ZEIT online bringt es ganz gut auf den Punkt, was die völlig überzogenen und unsinnigen Durchsuchungen in der “autonomen Szene” bringen, nämlich nichts außer einer großen Alarmübung des Präventionsterrors. Zeitpunkt und Opfer sind gut gewählt, denn es steht ein Ereignis bevor, das spätestens nach dieser Aktion nicht mehr friedlich über die Bühne gehen wird, und die Szene ist durchsetzt von hohlen Krawallmachern, die alles andere sind als Sympathieträger. Beim gemeinen Volk kommt also an, daß alles seine Richtigkeit hat und es nicht die Falschen trifft. Leider ist das Gegenteil der Fall.
Der G8-Gipfel ist ein Politikum, das nicht ohne Resonanz in Form von Protest stattfinden darf. Die Symbolik von Sicherheitszaun und Stacheldraht, die absolut fehlende Transparenz und die Verachtung des Fußvolkes, den dieser politische Opernball ausstrahlt, kann Demokraten nicht gleichgültig sein. “Wirtschaft”, vulgo Kapital (und dessen Eigner) hat sich selten so sichtbar die Priorität vor der Politik gesichert. Dagegen darf man protestieren, und dieser Protest darf organisiert sein.

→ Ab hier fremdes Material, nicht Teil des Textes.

(** ** Preservation *)

Lemma step_keyed d d' : keyed d -> step d d' -> keyed d'.
Proof.
  intros [Ho_ Hr_ Hl_ Hw_ Hp_] Hs. step_cases Hs; split; intros i x Hi; db_simpl; eauto;
    try (lookup_cases Hi; eauto; fail).
  - lookup_cases Hi; eauto. destruct Hsame as (-> & _). eauto.
  - lookup_cases Hi; eauto. rewrite Hid. eauto.
  - lookup_cases Hi; eauto. rewrite Hid. eauto.
  - destruct (reserving_lookup _ _ _ _ _ _ _ Hres Hi) as [?|(-> & _ & p0 & rev & Hp0 & ->)]; eauto.
    apply Hp_ in Hp0. done.
  - lookup_cases Hi; eauto. destruct Hl as [_ _ Hlo _ _ _].
    change (wo_id (settle_order CONSUMED r o) = lease_work_order_id l).
    rewrite settle_order_id. eauto.
  - lookup_cases Hi; eauto. destruct Hl as [_ Hlr _ _ _ _].
    change (run_id (settle_run CONSUMED r) = lease_execution_run_id l).
    rewrite settle_run_id. eauto.
  - lookup_cases Hi; eauto. destruct Hsame as (-> & _). eauto.
  - lookup_cases Hi; eauto. destruct Hl as [_ _ Hlo _ _ _].
    destruct (closing_order _ _ Hcl (settle_order RELEASED r o)) as (-> & _).
    rewrite settle_order_id. eauto.
  - lookup_cases Hi; eauto. destruct Hl as [_ Hlr _ _ _ _].
    destruct (closing_run _ _ Hcl (settle_run RELEASED r)) as (-> & _).
    rewrite settle_run_id. eauto.
  - lookup_cases Hi; eauto. change (w_worker_id w = lease_worker_id l). eauto.
  - destruct (returnable_lookup _ _ _ _ _ _ Hret Hi) as [?|(-> & _ & _ & p0 & Hp0 & ->)]; eauto.
    apply Hp_ in Hp0. done.
Qed.

Lemma step_checked d d' : checked d -> step d d' -> checked d'.
Proof.
  intros [Ho_ Hw_ Hp_] Hs. step_cases Hs; split; intros i x Hi; db_simpl; eauto;
    try (lookup_cases Hi; eauto; fail).
  - lookup_cases Hi; eauto. destruct Hsame as (_ & Hsp & Hat & _).
    rewrite (order_check_ext _ _ Hsp Hat). eauto.
  - lookup_cases Hi; eauto. specialize (Ho_ _ _ Ho). simpl in Ho_ |- *.
    rewrite !andb_true_iff in *. destruct Ho_ as [[[? Hac] ?] ?].
    apply Z.leb_le in Hac. repeat split; try done. apply Z.leb_le.
    change (0 <= wo_attempt_count o + 1). lia.
  - lookup_cases Hi; eauto. specialize (Hw_ _ _ Hw). simpl in Hw_ |- *.
    rewrite !andb_true_iff in *. destruct Hw_ as [[? Hac] ?].
    apply Z.leb_le in Hac. repeat split; try done. apply Z.leb_le.
    change (0 <= w_active_run_count w + 1). lia.
  - destruct (reserving_lookup _ _ _ _ _ _ _ Hres Hi) as [?|(_ & ? & _)]; eauto.
  - lookup_cases Hi; eauto. destruct Hl as [_ _ Hlo _ _ _].
    erewrite order_check_ext; [by eapply Ho_| |].
    + apply settle_order_spec.
    + apply settle_order_attempt.
  - lookup_cases Hi; eauto. destruct Hl as [_ _ Hlo _ _ _].
    destruct (closing_order _ _ Hcl (settle_order RELEASED r o)) as (_ & Hsp & Hat & _).
    rewrite (order_check_ext _ _ Hsp Hat), (order_check_ext o); [by eapply Ho_| |].
    + apply settle_order_spec.
    + apply settle_order_attempt.
  - lookup_cases Hi; eauto. specialize (Hw_ _ _ Hw). simpl in Hw_ |- *.
    rewrite !andb_true_iff in *. destruct Hw_ as [[? Hac] ?].
    repeat split; try done. apply Z.leb_le.
    change (0 <= w_active_run_count w - 1). lia.
  - destruct (returnable_lookup _ _ _ _ _ _ Hret Hi) as [?|(_ & _ & ? & _)]; eauto.
Qed.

Die Art und Weise, wie nun dagegen vorgegangen wird, ist atemberaubend anmaßend und zeugt von einem Geiste, der einer Junta gut zu Gesicht stünde. “Terror” nennt man den Protest, und die Konstruktion, mit deren Hilfe hier “Recht” passend gemacht wird, wäre lächerlich, wenn nicht so beängstigend. Irgendwer zündet irgendwo ein Auto an, Wirrköpfe, die entweder so blöd sind zu glauben, das hätte eine politische Wirkung oder einfach Bock auf Krawall haben und sich politisch geben, um diesen Blödsinn halbgar zu rechtfertigen. Wie auch immer man das sieht, mit “Terror” hat das nichts zu tun, und vor solchen Flitzpiepen müssen die grauen Herren in den Panzerlimousinen nicht derart geschützt werden.

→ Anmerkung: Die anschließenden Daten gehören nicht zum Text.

Lemma dependencies_completed_spec d id :
  tinv d ->
  exists b, dependencies_completed id d = (Ok b, d) /\ (b = true <-> deps_done d id).
Proof.
  intros Hinv. eexists. split; [reflexivity|].
  rewrite <-Is_true_true, forallb_True, Forall_forall. unfold deps_done.
  split; intros Hall b Hb.
  - destruct (ti_edges d Hinv id b Hb) as (_ & _ & u & Hu).
    specialize (Hall b). rewrite elem_of_dependencies_of in Hall. specialize (Hall Hb).
    simpl in Hall. rewrite Hu in Hall. apply Is_true_true, bool_decide_eq_true in Hall. eauto.
  - apply elem_of_dependencies_of in Hb. destruct (Hall b Hb) as (u & -> & Hs).
    by rewrite bool_decide_eq_true_2.
Qed.

(** The lookup of statuses decides the same question when it knows every task. *)
Lemma known_completed_spec (st : gmap Z TaskStatus) deps :
  (forall b, b ∈ deps -> is_Some (st !! b)) ->
  exists b, known_completed st deps = Some b /\
            (b = true <-> forall c, c ∈ deps -> st !! c = Some T_COMPLETED).
Proof.
  induction deps as [|c deps IH]; intros Hk; simpl.
  - exists true. split; [done|]. split; [intros _ c Hc; inversion Hc|done].
  - destruct (Hk c) as [s Hs]; [left|]. rewrite Hs. case_bool_decide as Hd.
    + destruct IH as (b & -> & Hb); [intros; apply Hk; by right|].
      exists b. split; [done|]. rewrite Hb. split.
      * intros Hall c' [->|Hc']%elem_of_cons; [congruence|auto].
      * intros Hall c' Hc'. apply Hall. by right.
    + exists false. split; [done|]. split; [done|]. intros Hall.
      rewrite Hall in Hs by left. congruence.
Qed.

Lemma candidate_ready_spec d t statuses :
  tinv d -> statuses = None \/ statuses = Some (task_status <$> tasks d) ->
  exists b, candidate_ready statuses (to_record d t) d = (Ok b, d) /\
            (b = true <-> deps_done d (task_id t)).
Proof.
  intros Hinv [->| ->]; unfold candidate_ready; cbn [mbind option_bind].
  { by apply dependencies_completed_spec. }
  destruct (known_completed_spec (task_status <$> tasks d) (dependencies_of_db d (task_id t)))
    as (b & Hk & Hb).
  { intros c Hc. apply elem_of_dependencies_of, (ti_edges d Hinv) in Hc as (_ & _ & Hc).
    by rewrite lookup_fmap, fmap_is_Some. }
  cbn [to_record rec_depends_on]. rewrite Hk. exists b. split; [done|]. rewrite Hb.
  unfold deps_done. split; intros Hall c Hc.
  - apply elem_of_dependencies_of, Hall in Hc. rewrite lookup_fmap in Hc.
    apply fmap_Some in Hc as (u & ? & ?). eauto.
  - apply elem_of_dependencies_of, Hall in Hc as (u & Hu & Hs).
    by rewrite lookup_fmap, Hu, <-Hs.
Qed.

(** ** Stale leases *)

Definition reopened (t : Task) : Task :=
  t <| task_status := T_PENDING |> <| task_completed_notes := None |>.

Definition reopen_all (ids : list Z) (m : gmap Z Task) : gmap Z Task :=
  map_imap (fun k t => Some (if bool_decide (k ∈ ids) then reopened t else t)) m.

Definition stale_ids (now : Z) (d : TaskDB) : list Z :=
  (filter (fun kv => tl_expires_at kv.2 < now) (rows_in_order (leases d))).*1.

Zwei deutliche Signale sendet der Staatsschutz hingegen mit seinen Razzien aus:
Erstens: Das Recht auf Äußerung einer abweichenden Meinung gilt ihnen nichts, und diejenigen, die sie äußern wollen, werden eingeschüchtert.
Zweitens: Es gibt eine allgegenwärtige Bedrohung, der Herr zu werden jederzeit die Mißachtung der Grundrechte rechtfertigt. Terroristen könnten tausende töten, degegen muß der Staat sich wappnen, sagen die “Theoretiker”, i.e. Demagogen. Für dieses Ziel machen sie mobil und hoffen auf die Zustimmung ihrer Wähler. Auf der anderen Seite stehen Vollzugsbeamte bereit, für die jemand des Terrors bereits dann verdächtig ist, wenn er jemanden kennen könnte, der womöglich ein Auto angezündet hat.

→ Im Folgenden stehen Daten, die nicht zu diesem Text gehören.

(* ===== verification/ProfileProofs.v ===== *)
(** * Correctness of the workload profiles

    A constructed profile compiles to a manifest that passes every check of the
    registry exactly when its paths name no reserved device and its media types have
    the length the registry asks for; the compiled manifest is bounded and free of
    shells; and the digest of a profile identifies everything that is executed. *)

From S2P Require Import Prelude Text Json TextPolicy Enums Catalog Evidence Floats JsonCodec Documents Fingerprints Registry Checks Profiles.

(** ** Equality of well-formed values *)

Lemma obj_get_elem {A} k (v : A) fields :
  NoDup fields.*1 -> (k, v) ∈ fields -> obj_get k fields = Some v.
Proof.
  induction fields as [|[k' v'] fields IH]; intros Hnd Hin; [by apply not_elem_of_nil in Hin|].
  apply NoDup_cons in Hnd as [Hnot Hnd]. cbn [obj_get].
  apply elem_of_cons in Hin as [[= -> ->]|Hin]; [by rewrite bool_decide_eq_true_2|].
  rewrite bool_decide_eq_false_2; [by apply IH|]. intros ->. apply Hnot.
  apply list_elem_of_fmap. by exists (k', v).
Qed.

Lemma py_eq_obj_refl all fields :
  NoDup all.*1 -> (forall kv, kv ∈ fields -> kv ∈ all) -> Forall (fun kv => py_eq kv.2 kv.2 = true) fields ->
  (fix go (x : list (string * Json)) : bool :=
     match x with
     | [] => true
     | (k, u) :: x' => match obj_get k all with Some v => py_eq u v | None => false end && go x'
     end) fields = true.
Proof.
  intros Hnd Hsub Hall. induction Hall as [|[k v] fields Hv _ IH]; [done|].
  rewrite (obj_get_elem k v) by (done || apply Hsub; left). cbn in Hv. rewrite Hv. cbn.
  apply IH. intros kv Hkv. apply Hsub. by right.
Qed.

Ich bin nicht mehr in dem Alter, in dem man noch Verständnins hat für Kapuzenheinis, die Molotowcoktails für ein politisches Instrument halten. Dennoch müssen selbst jene vor einem losgelassenen Staat geschützt werden und nicht umgekehrt. Die Schäublerepublik 2007 macht uns gerade klar, daß jeder verdächtig ist, und daher auch jeder ein Terrorist.
Mai 11th, 2007 at 00:45
“Die Symbolik von Sicherheitszaun und Stacheldraht, die absolut fehlende Transparenz und die Verachtung des Fußvolkes, den dieser politische Opernball ausstrahlt, kann Demokraten nicht gleichgültig sein.” – Ein wahres Wort zur Abendstunde! Die Festung Heiligendamm zeugt in der Tat von einer Sicherheitsmanie, die geradezu klinische Züge aufweist. Und die gutinszenierte Razzia war offensichtlich darauf angelegt, ein Klima der Angst zu erzeugen, klarzumachen, dass mit staatlichem Zugriff jederzeit gerechnet werden muss. Das ist gelungen.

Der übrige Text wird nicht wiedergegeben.